◆ Saved entries:
== Segment start ==

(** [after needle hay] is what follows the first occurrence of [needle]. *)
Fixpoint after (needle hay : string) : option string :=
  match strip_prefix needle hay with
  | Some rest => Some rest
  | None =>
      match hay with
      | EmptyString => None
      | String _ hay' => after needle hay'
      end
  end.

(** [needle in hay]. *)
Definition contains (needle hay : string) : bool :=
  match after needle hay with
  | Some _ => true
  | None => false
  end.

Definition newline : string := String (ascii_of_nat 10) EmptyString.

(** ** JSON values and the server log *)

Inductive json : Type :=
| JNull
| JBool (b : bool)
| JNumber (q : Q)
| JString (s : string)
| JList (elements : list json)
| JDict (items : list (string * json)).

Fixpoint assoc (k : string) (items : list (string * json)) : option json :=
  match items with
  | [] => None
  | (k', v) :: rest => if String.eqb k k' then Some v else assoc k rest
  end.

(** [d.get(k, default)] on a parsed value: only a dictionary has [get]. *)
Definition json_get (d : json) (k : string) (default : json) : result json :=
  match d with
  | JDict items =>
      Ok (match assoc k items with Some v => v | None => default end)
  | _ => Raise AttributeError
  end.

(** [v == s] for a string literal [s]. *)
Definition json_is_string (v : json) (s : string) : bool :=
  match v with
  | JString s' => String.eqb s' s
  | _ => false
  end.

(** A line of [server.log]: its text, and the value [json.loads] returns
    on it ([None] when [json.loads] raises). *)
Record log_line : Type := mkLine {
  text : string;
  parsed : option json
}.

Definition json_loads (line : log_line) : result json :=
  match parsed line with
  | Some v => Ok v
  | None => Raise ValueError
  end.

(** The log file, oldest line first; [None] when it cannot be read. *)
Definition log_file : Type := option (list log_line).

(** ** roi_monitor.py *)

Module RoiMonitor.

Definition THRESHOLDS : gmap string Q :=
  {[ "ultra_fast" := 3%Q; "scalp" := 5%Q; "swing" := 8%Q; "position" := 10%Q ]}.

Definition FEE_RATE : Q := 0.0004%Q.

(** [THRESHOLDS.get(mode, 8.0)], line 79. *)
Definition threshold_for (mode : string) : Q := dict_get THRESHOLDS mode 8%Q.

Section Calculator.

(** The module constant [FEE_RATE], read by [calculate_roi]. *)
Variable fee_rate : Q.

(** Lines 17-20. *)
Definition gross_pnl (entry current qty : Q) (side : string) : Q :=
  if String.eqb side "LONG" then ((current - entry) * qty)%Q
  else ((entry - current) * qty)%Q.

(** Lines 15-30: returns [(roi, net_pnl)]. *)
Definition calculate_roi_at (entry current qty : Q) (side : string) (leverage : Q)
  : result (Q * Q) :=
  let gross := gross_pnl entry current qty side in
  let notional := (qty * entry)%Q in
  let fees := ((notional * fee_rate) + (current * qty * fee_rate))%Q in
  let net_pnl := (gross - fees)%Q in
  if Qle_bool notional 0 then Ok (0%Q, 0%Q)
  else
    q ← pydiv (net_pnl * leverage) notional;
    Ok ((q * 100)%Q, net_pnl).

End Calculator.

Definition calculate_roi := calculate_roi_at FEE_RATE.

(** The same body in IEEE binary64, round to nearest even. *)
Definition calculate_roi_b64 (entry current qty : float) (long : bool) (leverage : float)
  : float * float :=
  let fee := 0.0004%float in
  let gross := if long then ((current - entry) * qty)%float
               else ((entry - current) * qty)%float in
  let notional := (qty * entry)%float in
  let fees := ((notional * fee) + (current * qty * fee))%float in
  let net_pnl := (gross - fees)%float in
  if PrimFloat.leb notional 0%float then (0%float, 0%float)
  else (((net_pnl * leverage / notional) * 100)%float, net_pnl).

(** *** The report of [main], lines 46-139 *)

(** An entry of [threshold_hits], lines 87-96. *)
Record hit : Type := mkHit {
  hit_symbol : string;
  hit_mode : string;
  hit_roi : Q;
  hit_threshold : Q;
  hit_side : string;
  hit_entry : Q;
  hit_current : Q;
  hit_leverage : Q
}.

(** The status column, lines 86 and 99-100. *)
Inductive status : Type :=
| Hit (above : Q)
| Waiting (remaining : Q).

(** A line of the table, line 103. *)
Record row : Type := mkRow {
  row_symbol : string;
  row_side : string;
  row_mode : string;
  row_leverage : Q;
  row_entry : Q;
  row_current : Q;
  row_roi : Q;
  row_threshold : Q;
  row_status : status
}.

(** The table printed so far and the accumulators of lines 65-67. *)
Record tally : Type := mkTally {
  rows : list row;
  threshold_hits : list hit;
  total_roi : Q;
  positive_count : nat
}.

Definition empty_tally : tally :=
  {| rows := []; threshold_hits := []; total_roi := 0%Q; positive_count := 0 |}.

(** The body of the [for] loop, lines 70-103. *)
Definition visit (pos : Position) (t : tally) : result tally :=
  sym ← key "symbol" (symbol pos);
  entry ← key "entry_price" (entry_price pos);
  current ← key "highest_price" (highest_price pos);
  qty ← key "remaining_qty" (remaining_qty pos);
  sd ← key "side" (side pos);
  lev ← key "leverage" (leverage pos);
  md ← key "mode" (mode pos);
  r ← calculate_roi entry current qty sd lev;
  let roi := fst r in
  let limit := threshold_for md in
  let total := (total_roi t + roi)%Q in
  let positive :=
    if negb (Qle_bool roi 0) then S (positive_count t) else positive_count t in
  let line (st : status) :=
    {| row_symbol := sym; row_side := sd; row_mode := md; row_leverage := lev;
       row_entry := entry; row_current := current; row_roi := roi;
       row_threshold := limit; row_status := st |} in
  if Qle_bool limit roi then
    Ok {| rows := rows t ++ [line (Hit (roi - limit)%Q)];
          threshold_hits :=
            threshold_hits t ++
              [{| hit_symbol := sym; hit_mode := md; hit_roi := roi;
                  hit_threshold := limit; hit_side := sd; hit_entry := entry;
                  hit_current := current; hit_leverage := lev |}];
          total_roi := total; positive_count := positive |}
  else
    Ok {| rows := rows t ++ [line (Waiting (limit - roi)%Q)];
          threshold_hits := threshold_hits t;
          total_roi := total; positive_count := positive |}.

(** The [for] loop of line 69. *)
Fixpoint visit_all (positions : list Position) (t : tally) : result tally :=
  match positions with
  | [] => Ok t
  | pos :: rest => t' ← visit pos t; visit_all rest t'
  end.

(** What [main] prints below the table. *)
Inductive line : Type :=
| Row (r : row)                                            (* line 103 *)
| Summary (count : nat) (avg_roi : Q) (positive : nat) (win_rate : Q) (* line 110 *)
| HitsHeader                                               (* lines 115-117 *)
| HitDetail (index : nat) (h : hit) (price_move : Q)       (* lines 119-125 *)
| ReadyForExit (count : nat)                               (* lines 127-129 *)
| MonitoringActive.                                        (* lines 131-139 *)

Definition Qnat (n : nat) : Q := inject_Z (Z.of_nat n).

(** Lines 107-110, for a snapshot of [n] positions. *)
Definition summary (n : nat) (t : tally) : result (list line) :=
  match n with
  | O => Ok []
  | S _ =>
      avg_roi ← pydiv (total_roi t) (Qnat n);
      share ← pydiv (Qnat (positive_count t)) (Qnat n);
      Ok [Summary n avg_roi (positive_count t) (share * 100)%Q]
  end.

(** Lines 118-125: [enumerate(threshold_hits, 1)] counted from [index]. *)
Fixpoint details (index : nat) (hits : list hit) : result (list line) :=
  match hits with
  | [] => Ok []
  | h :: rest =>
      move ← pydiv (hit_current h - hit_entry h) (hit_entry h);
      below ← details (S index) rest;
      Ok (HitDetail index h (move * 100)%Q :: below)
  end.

== Segment end ==

◆ The problem:
Extract the data in full. Keep it word for word.

◆ Result of this exercise:
(** [after needle hay] is what follows the first occurrence of [needle]. *)
Fixpoint after (needle hay : string) : option string :=
  match strip_prefix needle hay with
  | Some rest => Some rest
  | None =>
      match hay with
      | EmptyString => None
      | String _ hay' => after needle hay'
      end
  end.

(** [needle in hay]. *)
Definition contains (needle hay : string) : bool :=
  match after needle hay with
  | Some _ => true
  | None => false
  end.

Definition newline : string := String (ascii_of_nat 10) EmptyString.

(** ** JSON values and the server log *)

Inductive json : Type :=
| JNull
| JBool (b : bool)
| JNumber (q : Q)
| JString (s : string)
| JList (elements : list json)
| JDict (items : list (string * json)).

Fixpoint assoc (k : string) (items : list (string * json)) : option json :=
  match items with
  | [] => None
  | (k', v) :: rest => if String.eqb k k' then Some v else assoc k rest
  end.

(** [d.get(k, default)] on a parsed value: only a dictionary has [get]. *)
Definition json_get (d : json) (k : string) (default : json) : result json :=
  match d with
  | JDict items =>
      Ok (match assoc k items with Some v => v | None => default end)
  | _ => Raise AttributeError
  end.

(** [v == s] for a string literal [s]. *)
Definition json_is_string (v : json) (s : string) : bool :=
  match v with
  | JString s' => String.eqb s' s
  | _ => false
  end.

(** A line of [server.log]: its text, and the value [json.loads] returns
    on it ([None] when [json.loads] raises). *)
Record log_line : Type := mkLine {
  text : string;
  parsed : option json
}.

Definition json_loads (line : log_line) : result json :=
  match parsed line with
  | Some v => Ok v
  | None => Raise ValueError
  end.

(** The log file, oldest line first; [None] when it cannot be read. *)
Definition log_file : Type := option (list log_line).

(** ** roi_monitor.py *)

Module RoiMonitor.

Definition THRESHOLDS : gmap string Q :=
  {[ "ultra_fast" := 3%Q; "scalp" := 5%Q; "swing" := 8%Q; "position" := 10%Q ]}.

Definition FEE_RATE : Q := 0.0004%Q.

(** [THRESHOLDS.get(mode, 8.0)], line 79. *)
Definition threshold_for (mode : string) : Q := dict_get THRESHOLDS mode 8%Q.

Section Calculator.

(** The module constant [FEE_RATE], read by [calculate_roi]. *)
Variable fee_rate : Q.

(** Lines 17-20. *)
Definition gross_pnl (entry current qty : Q) (side : string) : Q :=
  if String.eqb side "LONG" then ((current - entry) * qty)%Q
  else ((entry - current) * qty)%Q.

(** Lines 15-30: returns [(roi, net_pnl)]. *)
Definition calculate_roi_at (entry current qty : Q) (side : string) (leverage : Q)
  : result (Q * Q) :=
  let gross := gross_pnl entry current qty side in
  let notional := (qty * entry)%Q in
  let fees := ((notional * fee_rate) + (current * qty * fee_rate))%Q in
  let net_pnl := (gross - fees)%Q in
  if Qle_bool notional 0 then Ok (0%Q, 0%Q)
  else
    q ← pydiv (net_pnl * leverage) notional;
    Ok ((q * 100)%Q, net_pnl).

End Calculator.

Definition calculate_roi := calculate_roi_at FEE_RATE.

(** The same body in IEEE binary64, round to nearest even. *)
Definition calculate_roi_b64 (entry current qty : float) (long : bool) (leverage : float)
  : float * float :=
  let fee := 0.0004%float in
  let gross := if long then ((current - entry) * qty)%float
               else ((entry - current) * qty)%float in
  let notional := (qty * entry)%float in
  let fees := ((notional * fee) + (current * qty * fee))%float in
  let net_pnl := (gross - fees)%float in
  if PrimFloat.leb notional 0%float then (0%float, 0%float)
  else (((net_pnl * leverage / notional) * 100)%float, net_pnl).

(** *** The report of [main], lines 46-139 *)

(** An entry of [threshold_hits], lines 87-96. *)
Record hit : Type := mkHit {
  hit_symbol : string;
  hit_mode : string;
  hit_roi : Q;
  hit_threshold : Q;
  hit_side : string;
  hit_entry : Q;
  hit_current : Q;
  hit_leverage : Q
}.

(** The status column, lines 86 and 99-100. *)
Inductive status : Type :=
| Hit (above : Q)
| Waiting (remaining : Q).

(** A line of the table, line 103. *)
Record row : Type := mkRow {
  row_symbol : string;
  row_side : string;
  row_mode : string;
  row_leverage : Q;
  row_entry : Q;
  row_current : Q;
  row_roi : Q;
  row_threshold : Q;
  row_status : status
}.

(** The table printed so far and the accumulators of lines 65-67. *)
Record tally : Type := mkTally {
  rows : list row;
  threshold_hits : list hit;
  total_roi : Q;
  positive_count : nat
}.

Definition empty_tally : tally :=
  {| rows := []; threshold_hits := []; total_roi := 0%Q; positive_count := 0 |}.

(** The body of the [for] loop, lines 70-103. *)
Definition visit (pos : Position) (t : tally) : result tally :=
  sym ← key "symbol" (symbol pos);
  entry ← key "entry_price" (entry_price pos);
  current ← key "highest_price" (highest_price pos);
  qty ← key "remaining_qty" (remaining_qty pos);
  sd ← key "side" (side pos);
  lev ← key "leverage" (leverage pos);
  md ← key "mode" (mode pos);
  r ← calculate_roi entry current qty sd lev;
  let roi := fst r in
  let limit := threshold_for md in
  let total := (total_roi t + roi)%Q in
  let positive :=
    if negb (Qle_bool roi 0) then S (positive_count t) else positive_count t in
  let line (st : status) :=
    {| row_symbol := sym; row_side := sd; row_mode := md; row_leverage := lev;
       row_entry := entry; row_current := current; row_roi := roi;
       row_threshold := limit; row_status := st |} in
  if Qle_bool limit roi then
    Ok {| rows := rows t ++ [line (Hit (roi - limit)%Q)];
          threshold_hits :=
            threshold_hits t ++
              [{| hit_symbol := sym; hit_mode := md; hit_roi := roi;
                  hit_threshold := limit; hit_side := sd; hit_entry := entry;
                  hit_current := current; hit_leverage := lev |}];
          total_roi := total; positive_count := positive |}
  else
    Ok {| rows := rows t ++ [line (Waiting (limit - roi)%Q)];
          threshold_hits := threshold_hits t;
          total_roi := total; positive_count := positive |}.

(** The [for] loop of line 69. *)
Fixpoint visit_all (positions : list Position) (t : tally) : result tally :=
  match positions with
  | [] => Ok t
  | pos :: rest => t' ← visit pos t; visit_all rest t'
  end.

(** What [main] prints below the table. *)
Inductive line : Type :=
| Row (r : row)                                            (* line 103 *)
| Summary (count : nat) (avg_roi : Q) (positive : nat) (win_rate : Q) (* line 110 *)
| HitsHeader                                               (* lines 115-117 *)
| HitDetail (index : nat) (h : hit) (price_move : Q)       (* lines 119-125 *)
| ReadyForExit (count : nat)                               (* lines 127-129 *)
| MonitoringActive.                                        (* lines 131-139 *)

Definition Qnat (n : nat) : Q := inject_Z (Z.of_nat n).

(** Lines 107-110, for a snapshot of [n] positions. *)
Definition summary (n : nat) (t : tally) : result (list line) :=
  match n with
  | O => Ok []
  | S _ =>
      avg_roi ← pydiv (total_roi t) (Qnat n);
      share ← pydiv (Qnat (positive_count t)) (Qnat n);
      Ok [Summary n avg_roi (positive_count t) (share * 100)%Q]
  end.

(** Lines 118-125: [enumerate(threshold_hits, 1)] counted from [index]. *)
Fixpoint details (index : nat) (hits : list hit) : result (list line) :=
  match hits with
  | [] => Ok []
  | h :: rest =>
      move ← pydiv (hit_current h - hit_entry h) (hit_entry h);
      below ← details (S index) rest;
      Ok (HitDetail index h (move * 100)%Q :: below)
  end.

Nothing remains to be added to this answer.